Materials provided =
(* ================================================================== *)
(** * [normalize_date] *)
(* ================================================================== *)

(** a loop left at the first success: the first element, in the order of
    the list, on which [f] succeeds *)
Lemma first_some_first {A B} (f : A -> option B) (l : list A) (k : nat) (a : A) (b : B) :
  nth_error l k = Some a ->
  f a = Some b ->
  (forall k' a', k' < k -> nth_error l k' = Some a' -> f a' = None) ->
  first_some f l = Some b.
Proof.
  revert k. induction l as [|x l IH]; intros k Hk Hf Hmin.
  - destruct k; discriminate.
  - destruct k as [|k]; simpl in *.
    + injection Hk as ->. now rewrite Hf.
    + rewrite (Hmin 0 x) by (reflexivity || lia).
      apply (IH k); [assumption | assumption|].
      intros k' a' Hlt Hn. apply (Hmin (S k') a'); [lia | assumption].
Qed.

Lemma first_some_None {A B} (f : A -> option B) (l : list A) :
  first_some f l = None <-> forall a, In a l -> f a = None.
Proof.
  induction l as [|x l IH]; simpl.
  - split; [intros _ a [] | reflexivity].
  - destruct (f x) eqn:E.
    + split; [discriminate|]. intros H. rewrite (H x) in E; [discriminate | now left].
    + rewrite IH. split.
      * intros H a [<-|Hin]; [assumption | now apply H].
      * intros H a Hin. apply H. now right.
Qed.

Lemma lstrip_id (s : str) : clean_head s = true -> lstrip s = s.
Proof.
  destruct s as [|c s]; [reflexivity|]. simpl. intros H.
  apply negb_true_iff in H. now rewrite H.
Qed.

(** a string with no white space at either end is its own [strip()] *)
Lemma strip_id (s : str) :
  clean_head s = true -> clean_head (rev s) = true -> strip s = s.
Proof.
  intros H1 H2. unfold strip, rstrip.
  now rewrite (lstrip_id s H1), (lstrip_id (rev s) H2), rev_involutive.
Qed.

(** what [strptime] accepts is a date of the calendar *)
Lemma strptime_valid (env : PyEnv) (s : str) (fmt : list directive) (dt : date) :
  strptime env s fmt = Some dt ->
  (1 <= year dt <= 9999 /\ 1 <= month dt <= 12
   /\ 1 <= day dt <= days_in_month (year dt) (month dt))%N.
Proof.
  unfold strptime.
  destruct (regex_match env fmt s) as [[groups [|c r]]|]; try discriminate.
  destruct (valid_datetime _ _ _ _ _ _) eqn:V; [|discriminate].
  intros [= <-]. simpl. unfold valid_datetime in V.
  repeat (apply andb_true_iff in V as [V ?]).
  repeat match goal with H : (_ <=? _)%N = true |- _ => apply N.leb_le in H end.
  lia.
Qed.

(* ================================================================== *)
(** * [normalize_date] on the dates written in its four formats *)
(* ================================================================== *)

Ltac Zify.zify_post_hook ::= Z.to_euclidean_division_equations.

(** case analysis on a number with a literal bound in the context *)
Ltac cases_N m :=
  destruct m as [|m]; [try lia | repeat (destruct m as [m|m|]; try lia)].

Lemma digit_char_cases (n : N) :
  In (digit_char n) [48; 49; 50; 51; 52; 53; 54; 55; 56; 57]%N.
Proof.
  unfold digit_char. assert (H : (n mod 10 < 10)%N) by (apply N.mod_lt; lia).
  remember (n mod 10)%N as k eqn:E. clear E.
  cases_N k; simpl; tauto.
Qed.

Lemma digit_char_not_space (n : N) : isspace (digit_char n) = false.
Proof.
  pose proof (digit_char_cases n) as H. simpl in H.
  repeat (destruct H as [<-|H]; [reflexivity|]). destruct H.
Qed.

Lemma decimal_of_digit_char (env : PyEnv) (n : N) :
  decimal_of env (digit_char n) = Some (n mod 10)%N.
Proof.
  unfold decimal_of, digit_char, is_digit.
  assert (H : (n mod 10 < 10)%N) by (apply N.mod_lt; lia).
  assert (H1 : (48 + n mod 10 <? 128)%N = true) by (apply N.ltb_lt; lia).
  assert (H2 : (48 <=? 48 + n mod 10)%N = true) by (apply N.leb_le; lia).
  assert (H3 : (48 + n mod 10 <=? 57)%N = true) by (apply N.leb_le; lia).
  rewrite H1, H2, H3. cbn [andb]. f_equal. lia.
Qed.

Lemma cls_match_digit_char (env : PyEnv) (n : N) :
  cls_match env Dig (digit_char n) = true.
Proof. unfold cls_match. now rewrite decimal_of_digit_char. Qed.

Lemma int_of_four_digits (env : PyEnv) (y : N) :
  (y <= 9999)%N -> int_of env (four_digits y) = y.
Proof.
  intros H. unfold int_of, four_digits. cbn [fold_left].
  rewrite !decimal_of_digit_char. lia.
Qed.

Lemma int_of_two_digits (env : PyEnv) (n : N) :
  (n <= 99)%N -> int_of env (two_digits n) = n.
Proof.
  intros H. unfold int_of, two_digits. cbn [fold_left].
  rewrite !decimal_of_digit_char. lia.
Qed.

(** one step of the matcher, when the first way a directive can match is
    followed by a match of the rest of the format *)
Lemma regex_match_step (env : PyEnv) d fmt s t r groups rest :
  hd_error (candidates env d s) = Some (t, r) ->
  regex_match env fmt r = Some (groups, rest) ->
  regex_match env (d :: fmt) s = Some ((d, t) :: groups, rest).
Proof.
  intros Hc Hm. cbn [regex_match].
  destruct (candidates env d s) as [|tr more]; [discriminate|].
  injection Hc as ->. cbn [first_some fst snd]. now rewrite Hm.
Qed.

Lemma regex_match_single (env : PyEnv) d fmt s t r :
  candidates env d s = [(t, r)] ->
  regex_match env (d :: fmt) s
  = match regex_match env fmt r with
    | Some (groups, rest) => Some ((d, t) :: groups, rest)
    | None => None
    end.
Proof.
  intros Hc. cbn [regex_match]. rewrite Hc. cbn [first_some fst snd].
  now destruct (regex_match env fmt r) as [[groups rest]|].
Qed.

Lemma regex_match_stuck (env : PyEnv) d fmt s :
  candidates env d s = [] -> regex_match env (d :: fmt) s = None.
Proof. intros Hc. cbn [regex_match]. now rewrite Hc. Qed.

Lemma candidates_year (env : PyEnv) (y : N) (rest : str) :
  candidates env DY (four_digits y ++ rest) = [(four_digits y, rest)].
Proof.
  unfold candidates, alternatives, four_digits.
  cbn [flat_map app take_alt]. now rewrite !cls_match_digit_char.
Qed.

Lemma candidates_month (env : PyEnv) (m : N) (rest : str) :
  (1 <= m <= 12)%N ->
  hd_error (candidates env Dm (two_digits m ++ rest)) = Some (two_digits m, rest).
Proof. intros H. cases_N m; reflexivity. Qed.

Lemma candidates_day (env : PyEnv) (d : N) (rest : str) :
  (1 <= d <= 31)%N ->
  hd_error (candidates env Dd (two_digits d ++ rest)) = Some (two_digits d, rest).
Proof. intros H. cases_N d; reflexivity. Qed.

Lemma candidates_hour (env : PyEnv) (h : N) (rest : str) :
  (h <= 23)%N ->
  hd_error (candidates env DH (two_digits h ++ rest)) = Some (two_digits h, rest).
Proof. intros H. cases_N h; reflexivity. Qed.

Lemma candidates_minute (env : PyEnv) (m : N) (rest : str) :
  (m <= 59)%N ->
  hd_error (candidates env DM (two_digits m ++ rest)) = Some (two_digits m, rest).
Proof. intros H. cases_N m; reflexivity. Qed.

Lemma candidates_second (env : PyEnv) (s : N) (rest : str) :
  (s <= 59)%N ->
  hd_error (candidates env DS (two_digits s ++ rest)) = Some (two_digits s, rest).
Proof. intros H. cases_N s; reflexivity. Qed.

Lemma candidates_lit (env : PyEnv) (c : char) (rest : str) :
  candidates env (DLit c) (c :: rest) = [([c], rest)].
Proof.
  unfold candidates, alternatives. cbn [flat_map take_alt cls_match app].
  now rewrite N.eqb_refl.
Qed.

Lemma candidates_lit_other (env : PyEnv) (c c' : char) (rest : str) :
  c' <> c -> candidates env (DLit c) (c' :: rest) = [].
Proof.
  intros H. unfold candidates, alternatives. cbn [flat_map take_alt cls_match app].
  apply N.eqb_neq in H. now rewrite H.
Qed.

Lemma candidates_space (env : PyEnv) (n : N) (rest : str) :
  hd_error (candidates env DSpace (SPACE :: digit_char n :: rest))
  = Some ([SPACE], digit_char n :: rest).
Proof.
  unfold candidates. cbn [spaces]. rewrite digit_char_not_space.
  reflexivity.
Qed.

(** the date [y]-[m]-[d] in digits: YYYYMMDD, and YYYY-MM-DD or YYYY/MM/DD *)
Definition ymd (y m d : N) : str :=
  four_digits y ++ two_digits m ++ two_digits d.

Definition date_text (sep : char) (y m d : N) : str :=
  four_digits y ++ sep :: two_digits m ++ sep :: two_digits d.

(** the date and the time of day: YYYY-MM-DD HH:MM:SS *)
Definition datetime_text (y m d hh mi ss : N) : str :=
  four_digits y ++ DASH :: two_digits m ++ DASH :: two_digits d
  ++ SPACE :: two_digits hh ++ COLON :: two_digits mi ++ COLON :: two_digits ss.

(** a date of the calendar with a four-digit year *)
Definition calendar_date (y m d : N) : Prop :=
  (1000 <= y <= 9999 /\ 1 <= m <= 12 /\ 1 <= d <= days_in_month y m)%N.

Lemma days_in_month_le (y m : N) : (days_in_month y m <= 31)%N.
Proof.
  unfold days_in_month.
  destruct (m =? 2)%N; [destruct (is_leap y); lia|].
  destruct ((m =? 4) || (m =? 6) || (m =? 9) || (m =? 11))%N; lia.
Qed.

Lemma valid_datetime_true (y m d hh mi ss : N) :
  calendar_date y m d -> (hh <= 23)%N -> (mi <= 59)%N -> (ss <= 59)%N ->
  valid_datetime y m d hh mi ss = true.
Proof.
  intros [Hy [Hm Hd]] Hh Hi Hs. unfold valid_datetime.
  repeat (apply andb_true_iff; split); apply N.leb_le; lia.
Qed.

What you have to do =
Beginning at the line that holds "valid_datetime y m d hh mi ss = true.", reproduce the lines exactly up to and including the final line of the entries.

Answer to the problem =
  valid_datetime y m d hh mi ss = true.
Proof.
  intros [Hy [Hm Hd]] Hh Hi Hs. unfold valid_datetime.
  repeat (apply andb_true_iff; split); apply N.leb_le; lia.
Qed.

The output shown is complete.